*** Opening GIVEN ENTRIES ***
(** * The theorems at concrete vectors *)

(** The examples use [int] elements, [int{}] = 0, and an allocator that
    grants up to 1000 slots.  [[1, 2, 3]] built from an initializer list
    lives in block 0 of a heap that holds nothing else. *)

Example init_list_123 :
  SimpleVector_init Z 1000 [1; 2; 3] [] =
  Ret ({| data_ := {| raw_ptr_ := Ptr 0 0 |}; size_ := 3; capacity_ := 3 |},
       [Some [Some 1; Some 2; Some 3]]).
Proof. reflexivity. Qed.



Lemma Insert_at_end_is_PushBack_witness :
  Insert_copy Z 1000 (Ptr 0 3) (ref_object 4)
    {| data_ := {| raw_ptr_ := Ptr 0 0 |}; size_ := 3; capacity_ := 3 |}
    [Some [Some 1; Some 2; Some 3]] =
  Ret ((Ptr 1 3,
        {| data_ := {| raw_ptr_ := Ptr 1 0 |}; size_ := 4; capacity_ := 6 |}),
       [None; Some [Some 1; Some 2; Some 3; Some 4; None; None]]).
Proof.
  destruct (Insert_at_end_is_PushBack Z 1000
              [Some [Some 1; Some 2; Some 3]]
              {| data_ := {| raw_ptr_ := Ptr 0 0 |}; size_ := 3; capacity_ := 3 |}
              (ref_object 4)) as [Hcopy _].
  - exists [Some 1; Some 2; Some 3]. repeat split; try reflexivity; try discriminate.
    repeat constructor; eexists; reflexivity.
  - etransitivity; [exact Hcopy|]. reflexivity.
Defined.

Lemma Erase_removes_witness :
  exists h' this',
    Erase Z (Ptr 0 1)
      {| data_ := {| raw_ptr_ := Ptr 0 0 |}; size_ := 3; capacity_ := 3 |}
      [Some [Some 1; Some 2; Some 3]] = Ret ((Ptr 0 1, this'), h') /\
    holds Z h' this' [1; 3] /\
    size_ this' = 2 /\ capacity_ this' = 3 /\
    load_value Z (Ptr 0 1) h' = Ret (3, h').
Proof.
  destruct (Erase_removes Z
              [Some [Some 1; Some 2; Some 3]]
              {| data_ := {| raw_ptr_ := Ptr 0 0 |}; size_ := 3; capacity_ := 3 |}
              [1; 2; 3] (Ptr 0 1)) as [_ Herase].
  - exists [Some 1; Some 2; Some 3]. repeat split; reflexivity.
  - destruct (Herase 1%nat) as (h' & this' & Hrun & Hres & Hsz & Hcap & Hdata & Hnext & _).
    + simpl. lia.
    + reflexivity.
    + assert (Hb : begin_ this' = Ptr 0 0).
      { unfold begin_. rewrite Hdata. reflexivity. }
      rewrite Hb in Hrun, Hnext.
      exists h', this'. repeat split; try assumption.
      apply (Hnext 3). reflexivity.
Defined.

Lemma At_checked_witness :
  At 3 {| data_ := {| raw_ptr_ := Ptr 0 0 |}; size_ := 3; capacity_ := 3 |} =
    Throw (out_of_range "index out of range in SimpleVector::At") /\
  At 0 {| data_ := {| raw_ptr_ := nullptr |}; size_ := 0; capacity_ := 0 |} =
    Throw (out_of_range "index out of range in SimpleVector::At") /\
  At 1 {| data_ := {| raw_ptr_ := Ptr 0 0 |}; size_ := 3; capacity_ := 3 |} =
    Ret (Ptr 0 1) /\
  load_value Z (Ptr 0 1) [Some [Some 1; Some 2; Some 3]] =
    Ret (2, [Some [Some 1; Some 2; Some 3]]).
Proof.
  destruct (At_checked Z 1
              {| data_ := {| raw_ptr_ := Ptr 0 0 |}; size_ := 3; capacity_ := 3 |})
    as (_ & _ & Hin & Hread).
  destruct Hin as [Hat _]; [reflexivity|].
  destruct (Hread [Some [Some 1; Some 2; Some 3]] [1; 2; 3]) as (x & Hx & Hload).
  - exists [Some 1; Some 2; Some 3]. repeat split; reflexivity.
  - split; [discriminate|reflexivity].
  - injection Hx as <-.
    split; [reflexivity|]. split; [reflexivity|]. split; [exact Hat|exact Hload].
Defined.

Lemma operator_eq_iff_witness :
  operator_eq Z Z.eqb
    {| data_ := {| raw_ptr_ := Ptr 0 0 |}; size_ := 3; capacity_ := 3 |}
    {| data_ := {| raw_ptr_ := Ptr 1 0 |}; size_ := 4; capacity_ := 4 |}
    [Some [Some 1; Some 2; Some 3]; Some [Some 1; Some 2; Some 3; Some 4]] =
  Ret (false,
       [Some [Some 1; Some 2; Some 3]; Some [Some 1; Some 2; Some 3; Some 4]]).
Proof.
  destruct (operator_eq_iff Z Z.eqb
              [Some [Some 1; Some 2; Some 3]; Some [Some 1; Some 2; Some 3; Some 4]]
              {| data_ := {| raw_ptr_ := Ptr 0 0 |}; size_ := 3; capacity_ := 3 |}
              {| data_ := {| raw_ptr_ := Ptr 1 0 |}; size_ := 4; capacity_ := 4 |}
              [1; 2; 3] [1; 2; 3; 4]) as (r & Hrun & _ & Hdiff).
  - exists [Some 1; Some 2; Some 3]. repeat split; reflexivity.
  - exists [Some 1; Some 2; Some 3; Some 4]. repeat split; reflexivity.
  - rewrite Hrun, Hdiff; [reflexivity|]. simpl. lia.
Defined.

Lemma assign_copy_spec_witness :
  exists h' t',
    assign_copy Z 1000 0 1
      [ {| data_ := {| raw_ptr_ := Ptr 0 0 |}; size_ := 1; capacity_ := 1 |};
        {| data_ := {| raw_ptr_ := Ptr 1 0 |}; size_ := 2; capacity_ := 2 |} ]
      [Some [Some 9]; Some [Some 1; Some 2]] =
      Ret ([ t';
             {| data_ := {| raw_ptr_ := Ptr 1 0 |}; size_ := 2; capacity_ := 2 |} ],
           h') /\
    holds Z h' t' [1; 2] /\
    Get (data_ t') = Ptr 2 0 /\ capacity_ t' = 2.
Proof.
  destruct (assign_copy_spec Z 1000
              [ {| data_ := {| raw_ptr_ := Ptr 0 0 |}; size_ := 1; capacity_ := 1 |};
                {| data_ := {| raw_ptr_ := Ptr 1 0 |}; size_ := 2; capacity_ := 2 |} ]
              [Some [Some 9]; Some [Some 1; Some 2]] 0%nat 1%nat
              {| data_ := {| raw_ptr_ := Ptr 0 0 |}; size_ := 1; capacity_ := 1 |}
              {| data_ := {| raw_ptr_ := Ptr 1 0 |}; size_ := 2; capacity_ := 2 |}
              [9] [1; 2]) as [_ Hassign].
  - reflexivity.
  - reflexivity.
  - exists [Some 9]. repeat split; reflexivity.
  - exists [Some 1; Some 2]. repeat split; reflexivity.
  - simpl. lia.
  - simpl. lia.
  - destruct Hassign as (h' & t' & Hrun & Ht' & _ & Hpath); [lia|].
    simpl in Hpath. destruct Hpath as [Hdata Hcap].
    exists h', t'. repeat split; assumption.
Defined.

Lemma assign_move_source_witness :
  exists h' t' r',
    assign_move Z 1000 0 1
      [ {| data_ := {| raw_ptr_ := Ptr 0 0 |}; size_ := 1; capacity_ := 1 |};
        {| data_ := {| raw_ptr_ := Ptr 1 0 |}; size_ := 2; capacity_ := 2 |} ]
      [Some [Some 9]; Some [Some 1; Some 2]] = Ret ([t'; r'], h') /\
    size_ r' = 0 /\ capacity_ r' = 2 /\ Get (data_ r') = Ptr 1 0 /\
    holds Z h' t' [1; 2].
Proof.
  destruct (assign_move_source Z 1000
              [ {| data_ := {| raw_ptr_ := Ptr 0 0 |}; size_ := 1; capacity_ := 1 |};
                {| data_ := {| raw_ptr_ := Ptr 1 0 |}; size_ := 2; capacity_ := 2 |} ]
              [Some [Some 9]; Some [Some 1; Some 2]] 0%nat 1%nat
              {| data_ := {| raw_ptr_ := Ptr 0 0 |}; size_ := 1; capacity_ := 1 |}
              {| data_ := {| raw_ptr_ := Ptr 1 0 |}; size_ := 2; capacity_ := 2 |}
              [9] [1; 2])
    as [(h' & t' & r' & Hrun & Hsz & Hcap & Hdata & _ & Ht' & _) _].
  - reflexivity.
  - reflexivity.
  - exists [Some 9]. repeat split; reflexivity.
  - exists [Some 1; Some 2]. repeat split; reflexivity.
  - simpl. lia.
  - simpl. lia.
  - lia.
  - exists h', t', r'. repeat split; try assumption.
    rewrite Hdata. reflexivity.
Defined.

(** C2, at the failing input: a vector with one element and capacity 2 is
    resized to 2, so [size_ < new_size <= capacity_] and the array has room;
    the code tests [new_size < capacity_], takes the growing path and leaves
    the vector with capacity 4 in a new array. *)
Theorem Resize_to_capacity_reallocates :
  holds Z [Some [Some 9; None]]
    {| data_ := {| raw_ptr_ := Ptr 0 0 |}; size_ := 1; capacity_ := 2 |} [9] /\
  Resize Z 0 1000 2
    {| data_ := {| raw_ptr_ := Ptr 0 0 |}; size_ := 1; capacity_ := 2 |}
    [Some [Some 9; None]] =
  Ret ({| data_ := {| raw_ptr_ := Ptr 1 0 |}; size_ := 2; capacity_ := 4 |},
       [None; Some [Some 9; Some 0; None; None]]).
Proof.
  split.
  - exists [Some 9; None]. repeat split; reflexivity.
  - reflexivity.
Qed.

Lemma Resize_up_example :
  exists h' this',
    Resize Z 0 1000 2
      {| data_ := {| raw_ptr_ := Ptr 0 0 |}; size_ := 1; capacity_ := 3 |}
      [Some [Some 9; None; None]] = Ret (this', h') /\
    holds Z h' this' [9; 0] /\
    size_ this' = 2 /\ capacity_ this' = 3.
Proof.
  destruct (Resize_up Z 0 1000
              [Some [Some 9; None; None]]
              {| data_ := {| raw_ptr_ := Ptr 0 0 |}; size_ := 1; capacity_ := 3 |}
              [9] 2) as [Hfill _].
  - exists [Some 9; None; None]. repeat split; reflexivity.
  - simpl. lia.
  - destruct Hfill as (h' & this' & Hrun & Hres & Hsz & Hcap & _); [simpl; lia|].
    exists h', this'. repeat split; assumption.
Defined.

(** C1, at the failing inputs.  The copying [Insert] on a full vector runs
    [std::copy_backward] with the end of the destination at [data_ + 1]
    where the moving [Insert] has [data_ + size_ + 1].  On [[1, 2, 3]]
    (size 3, capacity 3) with an lvalue 0 inserted at [begin()] the three
    elements are written to the slots -2, -1 and 0 of the new array, which is
    undefined behaviour; the moving variant yields [[0, 1, 2, 3]] and an
    iterator to the 0.  On [[7]] (size 1, capacity 1) the 7 is written to
    slot 0 and then overwritten: the vector is left with size 2, a 0 in
    slot 0 and no element in slot 1. *)
Theorem Insert_copy_full_vector :
  holds Z [Some [Some 1; Some 2; Some 3]]
    {| data_ := {| raw_ptr_ := Ptr 0 0 |}; size_ := 3; capacity_ := 3 |}
    [1; 2; 3] /\
  holds Z [Some [Some 7]]
    {| data_ := {| raw_ptr_ := Ptr 0 0 |}; size_ := 1; capacity_ := 1 |} [7] /\
  Insert_copy Z 1000 (Ptr 0 0) (ref_object 0)
    {| data_ := {| raw_ptr_ := Ptr 0 0 |}; size_ := 3; capacity_ := 3 |}
    [Some [Some 1; Some 2; Some 3]] = Undefined /\
  Insert_move Z 1000 (Ptr 0 0) (ref_object 0)
    {| data_ := {| raw_ptr_ := Ptr 0 0 |}; size_ := 3; capacity_ := 3 |}
    [Some [Some 1; Some 2; Some 3]] =
  Ret ((Ptr 1 0,
        {| data_ := {| raw_ptr_ := Ptr 1 0 |}; size_ := 4; capacity_ := 6 |}),
       [None; Some [Some 0; Some 1; Some 2; Some 3; None; None]]) /\
  Insert_copy Z 1000 (Ptr 0 0) (ref_object 0)
    {| data_ := {| raw_ptr_ := Ptr 0 0 |}; size_ := 1; capacity_ := 1 |}
    [Some [Some 7]] =
  Ret ((Ptr 1 0,
        {| data_ := {| raw_ptr_ := Ptr 1 0 |}; size_ := 2; capacity_ := 2 |}),
       [None; Some [Some 0; None]]) /\
  Insert_move Z 1000 (Ptr 0 0) (ref_object 0)
    {| data_ := {| raw_ptr_ := Ptr 0 0 |}; size_ := 1; capacity_ := 1 |}
    [Some [Some 7]] =
  Ret ((Ptr 1 0,
        {| data_ := {| raw_ptr_ := Ptr 1 0 |}; size_ := 2; capacity_ := 2 |}),
       [None; Some [Some 0; Some 7]]).
Proof.
  split; [exists [Some 1; Some 2; Some 3]; repeat split; reflexivity|].
  split; [exists [Some 7]; repeat split; reflexivity|].
  repeat split; reflexivity.
Qed.

(** C8, at the failing inputs.  [[7]] with size 1 and capacity 1 satisfies
    the invariant; after the copying [Insert] of 0 at [begin()] the vector
    has size 2 and slot 1, below [size_], holds no element.  On [[1, 2, 3]]
    the same call does not return a vector at all. *)
Theorem Insert_copy_breaks_invariant :
  invariant Z [Some [Some 7]]
    {| data_ := {| raw_ptr_ := Ptr 0 0 |}; size_ := 1; capacity_ := 1 |} /\
  Insert_copy Z 1000 (Ptr 0 0) (ref_object 0)
    {| data_ := {| raw_ptr_ := Ptr 0 0 |}; size_ := 1; capacity_ := 1 |}
    [Some [Some 7]] =
  Ret ((Ptr 1 0,
        {| data_ := {| raw_ptr_ := Ptr 1 0 |}; size_ := 2; capacity_ := 2 |}),
       [None; Some [Some 0; None]]) /\
  ~ invariant Z [None; Some [Some 0; None]]
      {| data_ := {| raw_ptr_ := Ptr 1 0 |}; size_ := 2; capacity_ := 2 |} /\
  invariant Z [Some [Some 1; Some 2; Some 3]]
    {| data_ := {| raw_ptr_ := Ptr 0 0 |}; size_ := 3; capacity_ := 3 |} /\
  Insert_copy Z 1000 (Ptr 0 0) (ref_object 0)
    {| data_ := {| raw_ptr_ := Ptr 0 0 |}; size_ := 3; capacity_ := 3 |}
    [Some [Some 1; Some 2; Some 3]] = Undefined.
Proof.
  split; [|split; [|split; [|split]]].
  - exists [Some 7]. repeat split; try reflexivity; try discriminate.
    repeat constructor. eexists. reflexivity.
  - reflexivity.
  - intros (buf & Hb & _ & _ & _ & Hlive).
    injection Hb as <-. simpl in Hlive.
    inversion Hlive as [|? ? _ Hrest]. inversion Hrest as [|? ? Hnone _].
    destruct Hnone as [v Hv]. discriminate.
  - exists [Some 1; Some 2; Some 3]. repeat split; try reflexivity; try discriminate.
    repeat constructor; eexists; reflexivity.
  - reflexivity.
Qed.

(** [Resize] with [new_size >= 2^63]: [capacity_multiplier * new_size] wraps
    around.  [[7]] resized to 2^63 asks [Realloc] for 0 slots, gets an array
    of one, and [std::fill] then writes behind it. *)
Lemma Resize_wraps_around :
  Resize Z 0 1000 (2 ^ 63)
    {| data_ := {| raw_ptr_ := Ptr 0 0 |}; size_ := 1; capacity_ := 1 |}
    [Some [Some 7]] = Undefined.
Proof.
  unfold Resize. cbn [size_ capacity_ data_].
  replace (2 ^ 63 <=? 1) with false by reflexivity.
  replace (2 ^ 63 <? 1) with false by reflexivity.
  replace (to_size_t (capacity_multiplier * 2 ^ 63)) with 0 by reflexivity.
  erewrite bind_Ret by reflexivity. cbv beta iota. cbn [size_ capacity_ data_].
  erewrite bind_Ret by reflexivity.
  unfold std_fill, Get. cbn [raw_ptr_ ptr_add ptr_diff]. rewrite Nat.eqb_refl.
  rewrite bind_assoc, bind_lift_Ret.
  replace (0 + 2 ^ 63 - (0 + 1) <? 0) with false by reflexivity.
  destruct (Z.to_nat (0 + 2 ^ 63 - (0 + 1))) as [|k] eqn:Hk; [lia|].
  reflexivity.
Qed.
*** Closing GIVEN ENTRIES ***
## REQUIREMENT
Copy out each line of the material above, word for word, from the first down to the line containing "Insert_copy Z 1000 (Ptr 0 3) (ref_object 4)". Add nothing.

## EXERCISE OUTPUT
(** * The theorems at concrete vectors *)

(** The examples use [int] elements, [int{}] = 0, and an allocator that
    grants up to 1000 slots.  [[1, 2, 3]] built from an initializer list
    lives in block 0 of a heap that holds nothing else. *)

Example init_list_123 :
  SimpleVector_init Z 1000 [1; 2; 3] [] =
  Ret ({| data_ := {| raw_ptr_ := Ptr 0 0 |}; size_ := 3; capacity_ := 3 |},
       [Some [Some 1; Some 2; Some 3]]).
Proof. reflexivity. Qed.



Lemma Insert_at_end_is_PushBack_witness :
  Insert_copy Z 1000 (Ptr 0 3) (ref_object 4)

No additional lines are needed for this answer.